Definition tool_func_field (k : string) : option (decoder Tool) :=
  if String.eqb k "name" then Some (fun v t => s ← dec_str v (t_Name t);
    Some {| t_Name := s; t_Description := t_Description t; t_InputSchema := t_InputSchema t |})
  else if String.eqb k "description" then Some (fun v t => s ← dec_str v (t_Description t);
    Some {| t_Name := t_Name t; t_Description := s; t_InputSchema := t_InputSchema t |})
  else if String.eqb k "parameters" then Some (fun v t => m ← dec_any_map v (t_InputSchema t);
    Some {| t_Name := t_Name t; t_Description := t_Description t; t_InputSchema := m |})
  else None.
Definition ot_field (k : string) : option (decoder openAITool) :=
  if String.eqb k "type" then Some (fun v t => s ← dec_str v (ot_Type t);
    Some {| ot_Type := s; ot_Function := ot_Function t |})
  else if String.eqb k "function" then Some (fun v t => f ← dec_struct tool_func_field v (ot_Function t);
    Some {| ot_Type := ot_Type t; ot_Function := f |})
  else None.
Definition stream_options_field (k : string) : option (decoder bool) :=
  if String.eqb k "include_usage" then Some dec_bool else None.
Definition openai_field (k : string) : option (decoder openAIRequest) :=
  let upd md ms tl mt tp st so := {| or_Model := md; or_Messages := ms; or_Tools := tl; or_MaxTokens := mt;
                                     or_Temperature := tp; or_Stream := st; or_StreamOptions := so |} in
  if String.eqb k "model" then Some (fun v r => x ← dec_str v (or_Model r);
    Some (upd x (or_Messages r) (or_Tools r) (or_MaxTokens r) (or_Temperature r) (or_Stream r) (or_StreamOptions r)))
  else if String.eqb k "messages" then Some (fun v r =>
    x ← dec_slice zero_om (dec_struct om_field) v (or_Messages r);
    Some (upd (or_Model r) x (or_Tools r) (or_MaxTokens r) (or_Temperature r) (or_Stream r) (or_StreamOptions r)))
  else if String.eqb k "tools" then Some (fun v r => x ← dec_slice zero_ot (dec_struct ot_field) v (or_Tools r);
    Some (upd (or_Model r) (or_Messages r) x (or_MaxTokens r) (or_Temperature r) (or_Stream r) (or_StreamOptions r)))
  else if String.eqb k "max_tokens" then Some (fun v r => x ← dec_int v (or_MaxTokens r);
    Some (upd (or_Model r) (or_Messages r) (or_Tools r) x (or_Temperature r) (or_Stream r) (or_StreamOptions r)))
  else if String.eqb k "temperature" then Some (fun v r => x ← dec_ptr f64_zero dec_float v (or_Temperature r);
    Some (upd (or_Model r) (or_Messages r) (or_Tools r) (or_MaxTokens r) x (or_Stream r) (or_StreamOptions r)))
  else if String.eqb k "stream" then Some (fun v r => x ← dec_bool v (or_Stream r);
    Some (upd (or_Model r) (or_Messages r) (or_Tools r) (or_MaxTokens r) (or_Temperature r) x (or_StreamOptions r)))
  else if String.eqb k "stream_options" then Some (fun v r =>
    x ← dec_ptr false (dec_struct stream_options_field) v (or_StreamOptions r);
    Some (upd (or_Model r) (or_Messages r) (or_Tools r) (or_MaxTokens r) (or_Temperature r) (or_Stream r) x))
  else None.
Definition dec_openai (body : option json) : option openAIRequest :=
  unmarshal_raw (dec_struct openai_field) body zero_openai.

(** [json.Unmarshal] of the text of the arguments, its error dropped. *)
Definition parseJSONString (s : string) : json_map := parseJSONMap (parseJSON s).

(** ** OpenAIToIR *)

Definition call_block (tc : openAIToolCall) : ContentBlock :=
  ir_block "tool_use" "" (Some {| tu_ID := oc_ID tc; tu_Name := oc_Name tc;
                                  tu_Input := parseJSONString (oc_Arguments tc) |}) None.
Definition text_of (msg : openAIMessage) : list ContentBlock :=
  match om_Content msg with Some s => [ir_block "text" s None None] | None => [] end.
Definition openAIMessageToIR (msg : openAIMessage) : Message :=
  {| m_Role := openAIRoleToIR (om_Role msg);
     m_Content :=
       if String.eqb (om_Role msg) "assistant" then (text_of msg ++ (call_block <$> om_ToolCalls msg))%list
       else if String.eqb (om_Role msg) "user" then text_of msg
       else if String.eqb (om_Role msg) "tool" then
         [ir_block "tool_result" "" None (Some {| tr_ToolUseID := om_ToolCallID msg;
            tr_Content := [ir_block "text" (ptrStr (om_Content msg)) None None]; tr_IsError := false |})]
       else [] |}.
Definition openAIRequestToIR (raw : openAIRequest) : IRRequest :=
  {| ir_Model := or_Model raw; ir_Messages := openAIMessageToIR <$> or_Messages raw; ir_System := [];
     ir_Tools := ot_Function <$> or_Tools raw; ir_ToolChoice := None; ir_MaxTokens := or_MaxTokens raw;
     ir_Temperature := or_Temperature raw; ir_Stream := or_Stream raw; ir_Thinking := None;
     ir_Metadata := ∅ |}.
Definition OpenAIToIR (body : option json) : option IRRequest := openAIRequestToIR <$> dec_openai body.

(** ** IRToOpenAI *)

(** One iteration of the loop over the content blocks. *)
Definition add_block (om : openAIMessage) (c : ContentBlock) : outcome unit openAIMessage :=
  if String.eqb (Type_ c) "text" then
    Ok {| om_Role := om_Role om; om_Content := Some (Text c); om_ToolCalls := om_ToolCalls om;
          om_ToolCallID := om_ToolCallID om |}
  else if String.eqb (Type_ c) "tool_use" then
    match ToolUse_ c with
    | None => Panic
    | Some tu => Ok
        {| om_Role := om_Role om; om_Content := om_Content om;
           om_ToolCalls := (om_ToolCalls om ++ [{| oc_ID := tu_ID tu; oc_Type := "function"; oc_Name := tu_Name tu;
                              oc_Arguments := printJSON (map_json (tu_Input tu)) |}])%list;
           om_ToolCallID := om_ToolCallID om |}
    end
  else if String.eqb (Type_ c) "tool_result" then
    match ToolResult_ c with
    | None => Panic
    | Some tr => Ok
        {| om_Role := om_Role om;
           om_Content := Some (match tr_Content tr with b :: _ => Text b | [] => "" end);
           om_ToolCalls := om_ToolCalls om; om_ToolCallID := tr_ToolUseID tr |}
    end
  else Ok om.
Fixpoint add_blocks (om : openAIMessage) (cs : list ContentBlock) : outcome unit openAIMessage :=
  match cs with [] => Ok om | c :: cs => add_block om c ≫= fun om => add_blocks om cs end.
Definition irMessageToOpenAI (msg : Message) : outcome unit openAIMessage :=
  add_blocks {| om_Role := irRoleToOpenAI (m_Role msg); om_Content := None; om_ToolCalls := [];
                om_ToolCallID := "" |} (m_Content msg).
Fixpoint irMessagesToOpenAI (ms : list Message) : outcome unit (list openAIMessage) :=
  match ms with
  | [] => Ok []
  | m :: ms => irMessageToOpenAI m ≫= fun om => irMessagesToOpenAI ms ≫= fun oms => Ok (om :: oms)
  end.

(** [IRToOpenAI], before [json.Marshal]. *)
Definition IRToOpenAI_struct (req : IRRequest) : outcome unit openAIRequest :=
  irMessagesToOpenAI (ir_Messages req) ≫= fun ms =>
  Ok {| or_Model := ir_Model req; or_Messages := ms;
        or_Tools := (fun t => {| ot_Type := "function"; ot_Function := t |}) <$> ir_Tools req;
        or_MaxTokens := ir_MaxTokens req; or_Temperature := ir_Temperature req; or_Stream := ir_Stream req;
        or_StreamOptions := if ir_Stream req then Some true else None |}.

Definition enc_call (c : openAIToolCall) : json :=
  enc_obj [member "id" (JStr (oc_ID c)); member "type" (JStr (oc_Type c));
           member "function" (enc_obj [member "name" (JStr (oc_Name c));
                                       member "arguments" (JStr (oc_Arguments c))])].
Definition enc_om (m : openAIMessage) : json :=
  enc_obj [member "role" (JStr (om_Role m)); omit_nil "content" JStr (om_Content m);
           omitempty (match om_ToolCalls m with [] => true | _ => false end) "tool_calls"
             (JArr (enc_call <$> om_ToolCalls m));
           omit_str "tool_call_id" (om_ToolCallID m)].
Definition enc_ot (t : openAITool) : json :=
  let schema := t_InputSchema (ot_Function t) in
  enc_obj [member "type" (JStr (ot_Type t));
           member "function" (enc_obj
             [member "name" (JStr (t_Name (ot_Function t)));
              member "description" (JStr (t_Description (ot_Function t)));
              omitempty (match schema with None | Some [] => true | _ => false end) "parameters" (map_json schema)])].
Definition enc_openai (r : openAIRequest) : json :=
  enc_obj [member "model" (JStr (or_Model r)); member "messages" (enc_slice enc_om (or_Messages r));
           omitempty (match or_Tools r with [] => true | _ => false end) "tools" (JArr (enc_ot <$> or_Tools r));
           omitempty (or_MaxTokens r =? 0)%Z "max_tokens" (JInt (or_MaxTokens r));
           omit_nil "temperature" numberJSON (or_Temperature r);
           member "stream" (JBool (or_Stream r));
           omit_nil "stream_options" (fun b => JObj [("include_usage", JBool b)]) (or_StreamOptions r)].

Definition IRToOpenAI (req : IRRequest) : outcome unit json :=
  IRToOpenAI_struct req ≫= fun out => Ok (enc_openai out).

(** ** Stream events *)

Record IRStreamEvent := {
  se_Type : string; se_Raw : string; se_Delta : option ContentBlock; se_Usage : option Usage }.

(** [anthropicSSEEvent]: the type, the text of the delta and the usage. *)
Definition sse_delta_field (k : string) : option (decoder (string * string)) :=
  if String.eqb k "text" then Some (fun v d => s ← dec_str v d.1; Some (s, d.2))
  else if String.eqb k "type" then Some (fun v d => s ← dec_str v d.2; Some (d.1, s))
  else None.
Definition sse_usage_field (k : string) : option (decoder Usage) :=
  let upd i o r c := {| Input := i; Output := o; CacheRead := r; CacheCreate := c |} in
  if String.eqb k "input_tokens" then
    Some (fun v u => n ← dec_int v (Input u); Some (upd n (Output u) (CacheRead u) (CacheCreate u)))
  else if String.eqb k "output_tokens" then
    Some (fun v u => n ← dec_int v (Output u); Some (upd (Input u) n (CacheRead u) (CacheCreate u)))
  else if String.eqb k "cache_read_input_tokens" then
    Some (fun v u => n ← dec_int v (CacheRead u); Some (upd (Input u) (Output u) n (CacheCreate u)))
  else if String.eqb k "cache_creation_input_tokens" then
    Some (fun v u => n ← dec_int v (CacheCreate u); Some (upd (Input u) (Output u) (CacheRead u) n))
  else None.
Definition sse_field (k : string) : option (decoder (string * option (string * string) * option Usage)) :=
  if String.eqb k "type" then Some (fun v e => s ← dec_str v e.1.1; Some (s, e.1.2, e.2))
  else if String.eqb k "delta" then
    Some (fun v e => d ← dec_ptr ("", "") (dec_struct sse_delta_field) v e.1.2; Some (e.1.1, d, e.2))
  else if String.eqb k "usage" then
    Some (fun v e => u ← dec_ptr zero_usage (dec_struct sse_usage_field) v e.2; Some (e.1, u))
  else None.

Definition AnthropicStreamEventToIR (data : string) : option IRStreamEvent :=
  '(ty, delta, usage) ← unmarshal (dec_struct sse_field) data ("", None, None);
  Some {| se_Type := ty; se_Raw := data;
          se_Delta := (fun d => ir_block "text" d.1 None None) <$> delta;
          se_Usage := usage |}.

Work task =
The reply should hold only the lines from the first line of the listing above through the line with "x ← dec_slice zero_om", each copied exactly.

Response box =
Definition tool_func_field (k : string) : option (decoder Tool) :=
  if String.eqb k "name" then Some (fun v t => s ← dec_str v (t_Name t);
    Some {| t_Name := s; t_Description := t_Description t; t_InputSchema := t_InputSchema t |})
  else if String.eqb k "description" then Some (fun v t => s ← dec_str v (t_Description t);
    Some {| t_Name := t_Name t; t_Description := s; t_InputSchema := t_InputSchema t |})
  else if String.eqb k "parameters" then Some (fun v t => m ← dec_any_map v (t_InputSchema t);
    Some {| t_Name := t_Name t; t_Description := t_Description t; t_InputSchema := m |})
  else None.
Definition ot_field (k : string) : option (decoder openAITool) :=
  if String.eqb k "type" then Some (fun v t => s ← dec_str v (ot_Type t);
    Some {| ot_Type := s; ot_Function := ot_Function t |})
  else if String.eqb k "function" then Some (fun v t => f ← dec_struct tool_func_field v (ot_Function t);
    Some {| ot_Type := ot_Type t; ot_Function := f |})
  else None.
Definition stream_options_field (k : string) : option (decoder bool) :=
  if String.eqb k "include_usage" then Some dec_bool else None.
Definition openai_field (k : string) : option (decoder openAIRequest) :=
  let upd md ms tl mt tp st so := {| or_Model := md; or_Messages := ms; or_Tools := tl; or_MaxTokens := mt;
                                     or_Temperature := tp; or_Stream := st; or_StreamOptions := so |} in
  if String.eqb k "model" then Some (fun v r => x ← dec_str v (or_Model r);
    Some (upd x (or_Messages r) (or_Tools r) (or_MaxTokens r) (or_Temperature r) (or_Stream r) (or_StreamOptions r)))
  else if String.eqb k "messages" then Some (fun v r =>
    x ← dec_slice zero_om (dec_struct om_field) v (or_Messages r);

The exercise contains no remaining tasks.